Car-T Therapy Shows Early Promise for Severe Autoimmune Diseases

CAR-T Therapy Autoimmune: A Promising New Approach for Severe Autoimmune Diseases | The Lifesciences Magazine

Scientists are testing new ways to treat autoimmune diseases by reprogramming malfunctioning immune systems rather than suppressing them. The approach, which includes adapting CAR-T therapy autoimmune techniques used in cancer care, aims to help patients with rheumatoid arthritis, multiple sclerosis, lupus, and other chronic conditions. Researchers say the work is in early stages but may offer a path for longer-lasting control of the disease.

Autoimmune conditions develop when the immune system attacks healthy tissue. Standard treatments reduce inflammation but do not correct the underlying dysfunction. Many patients require lifelong drugs, infusions or injections, which can have serious side effects and do not always prevent flare-ups.

Dr. Maximilian Konig, a rheumatologist at Johns Hopkins University, said, “We’re entering a new era,” adding that CAR-T therapy autoimmune approaches could “control disease in a way we’ve never seen before.”

How CAR-T works

CAR-T therapy was originally designed for leukemias and lymphomas that arise from B cells, a type of immune cell. Some autoimmune diseases also involve harmful B cells; researchers are adapting CAR-T therapy autoimmune for these conditions. T cells from a patient’s blood, engineered in a lab to attack B cells, and then infused back after chemotherapy clears some existing immune cells.

Studies in Germany led by Dr. Georg Schett at the University of Erlangen-Nuremberg showed promising early results. A woman with severe lupus who received the therapy in 2021 has remained in remission without other medication. Schett’s team has since treated several dozen patients with lupus, myositis, and scleroderma, reporting few relapses.

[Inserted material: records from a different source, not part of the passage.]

(** * Asynchronous operation coordination in the self-checkout client

    A shallow embedding of the two React components that coordinate
    asynchronous operations in the self-checkout web client:

    - [ConfigWindow] (components/config/ConfigWindow): arbitration of the
      camera between the scanning view and the configuration view;
    - [CheckoutModal] (components/checkout/CheckoutModal.tsx): one payment
      attempt with the embedded Snap widget and the expiry countdown.

    Component state ([useState] cells, refs, props owned by the parent) is a
    record.  A handler is a function [closure -> State -> State]: the first
    argument is the render-time snapshot the JavaScript closure captured, the
    second the live state the setters act on.  [useSocket] returns a fresh
    object on every render, so the effect that registers the socket handlers
    re-runs on every render and a handler always sees the latest snapshot;
    [run] expresses that.  Everything the component does to the outside world
    (socket emits, notifications, store writes, widget calls) is appended to
    the [effects] log of the state, in program order.  Browser timers are kept
    in a timer table; firing one is a transition of its own, and so are the
    continuation of a handler after an [await] and the cleanup that a
    re-render runs, where a claim depends on what happens in between. *)

From Stdlib Require Import ZArith String List Bool Arith Lia DecimalString.
From Equations Require Import Equations.
From Equations.Prop Require Import Logic.
Import ListNotations.

Open Scope string_scope.
Open Scope Z_scope.

(** ** JavaScript values used by both components *)

(** Rendering of a number inside a template literal, for the numbers that
    occur here: integers of magnitude below 10^21 (camera indices), which
    JavaScript prints with all their digits. *)
Definition js_number (z : Z) : string := NilZero.string_of_int (Z.to_int z).

(** [`${x}`] for an optional number field: a missing field prints as
    [undefined]. *)
Definition template_number (x : option Z) : string :=
  match x with
  | Some z => js_number z
  | None => "undefined"
  end.

(** [`${x}`] for an optional string field. *)
Definition template_string (x : option string) : string :=
  match x with
  | Some m => m
  | None => "undefined"
  end.

(** Truthiness of a string: every string but the empty one. *)
Definition truthy_string (x : string) : bool :=
  match x with
  | EmptyString => false
  | String _ _ => true
  end.

(** Truthiness of an optional string field. *)
Definition truthy_field (x : option string) : bool :=
  match x with
  | Some m => truthy_string m
  | None => false
  end.

(** Truthiness of an optional boolean field. *)
Definition truthy_flag (x : option bool) : bool :=
  match x with
  | Some b => b
  | None => false
  end.

(** Sequencing of state updates, read left to right like the statements of a
    handler body. *)
Definition seq {S : Type} (c1 c2 : S -> S) : S -> S := fun s => c2 (c1 s).
Notation "c1 ;; c2" := (seq c1 c2) (at level 61, left associativity).

(** The empty statement. *)
Definition skip {S : Type} : S -> S := fun s => s.

(** A statement guarded by a condition, [if (b) { c }]. *)
Definition when {S : Type} (b : bool) (c : S -> S) : S -> S :=
  if b then c else skip.

(** A handler receives its closure snapshot; [run] supplies the snapshot of
    the render in which the handler was registered, which is the current
    state. *)
Definition run {S : Type} (h : S -> S -> S) (s : S) : S := h s s.

(** ** The configuration window *)

Module ConfigWindow.

(** The parts of [AppConfig] that the handlers read or write: the camera and
    model of the [advanced] section and the [simulation] switch.  The
    [detection] and [visual] sections are edited by form controls only. *)
Record AppConfig := mkAppConfig {
  advanced_cameraId : option Z;
  advanced_model : string;
  simulation_enabled : bool
}.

Those findings helped spur a wave of clinical trials in the U.S. and abroad. Konig said the early outcomes were “shocking” and suggested a possible reset of the immune system. The therapy depletes both faulty and healthy B cells, allowing new cells to regenerate without harmful activity.

Patients who have undergone the treatment describe significant improvements. Mileydy Gonzalez, 35, of New York, received CAR-T therapy at NYU Langone Health after her lupus worsened and attacked her lungs and kidneys. “I’m going to trust you,” she recalled telling her doctor. Months later, she said she regained strength and no longer needed daily medications.

Exploring new cell-based tools

CAR-T therapy autoimmune is intensive, expensive, and customized for each patient, with cancer versions costing up to $500,000. Companies are now exploring off-the-shelf options using donor cells. Other researchers are adapting “regulatory T cells,” which naturally calm immune responses, by engineering them to counter harmful inflammation in diseases such as rheumatoid arthritis.

Scientists are also testing drugs called T cell engagers, which redirect existing immune cells to eliminate problematic B cells without personalized manufacturing. In one study, Dr. Ricardo Grieshaber-Bouyer in Erlangen gave the drug teclistamab to 10 patients with varied autoimmune diseases. All but one improved, and six entered remission without other treatment.

At Johns Hopkins, Konig’s lab is developing methods to target only the B cells that produce faulty antibodies. The goal, he said, is to remove “that very small population of rogue cells that really causes the damage” while leaving the rest of the immune system intact.

Other teams are using messenger RNA (mRNA) to send instructions directly to immune cells. Biomedical engineer Jordan Green at Johns Hopkins is testing nanoparticles that deliver mRNA to specific immune “generals,” prompting them to curb harmful T cells and expand protective ones. Studies in people may begin in several years.

Future prevention efforts

Researchers also hope to delay or prevent autoimmune diseases before symptoms begin. Dr. Kevin Deane at the University of Colorado Anschutz studies early markers of rheumatoid arthritis and tracks people who carry antibodies that indicate a higher risk. Similar work in Type 1 diabetes led to a drug, teplizumab, that can delay the onset of the disease by modifying the immune response.

Despite encouraging early results, scientists caution that long-term safety, cost and durability remain uncertain. CAR-T therapy autoimmune is furthest along but still carries risks.

For patients like Allie Rubin, 60, of Boca Raton, Florida, the gains have been life-changing. After decades of lupus, she qualified for CAR-T during lymphoma treatment. Nearly two years later, she said she remains free of both diseases.

Konig said the field is rapidly evolving. “I think the next 10 years will dramatically change our field forever,” he said.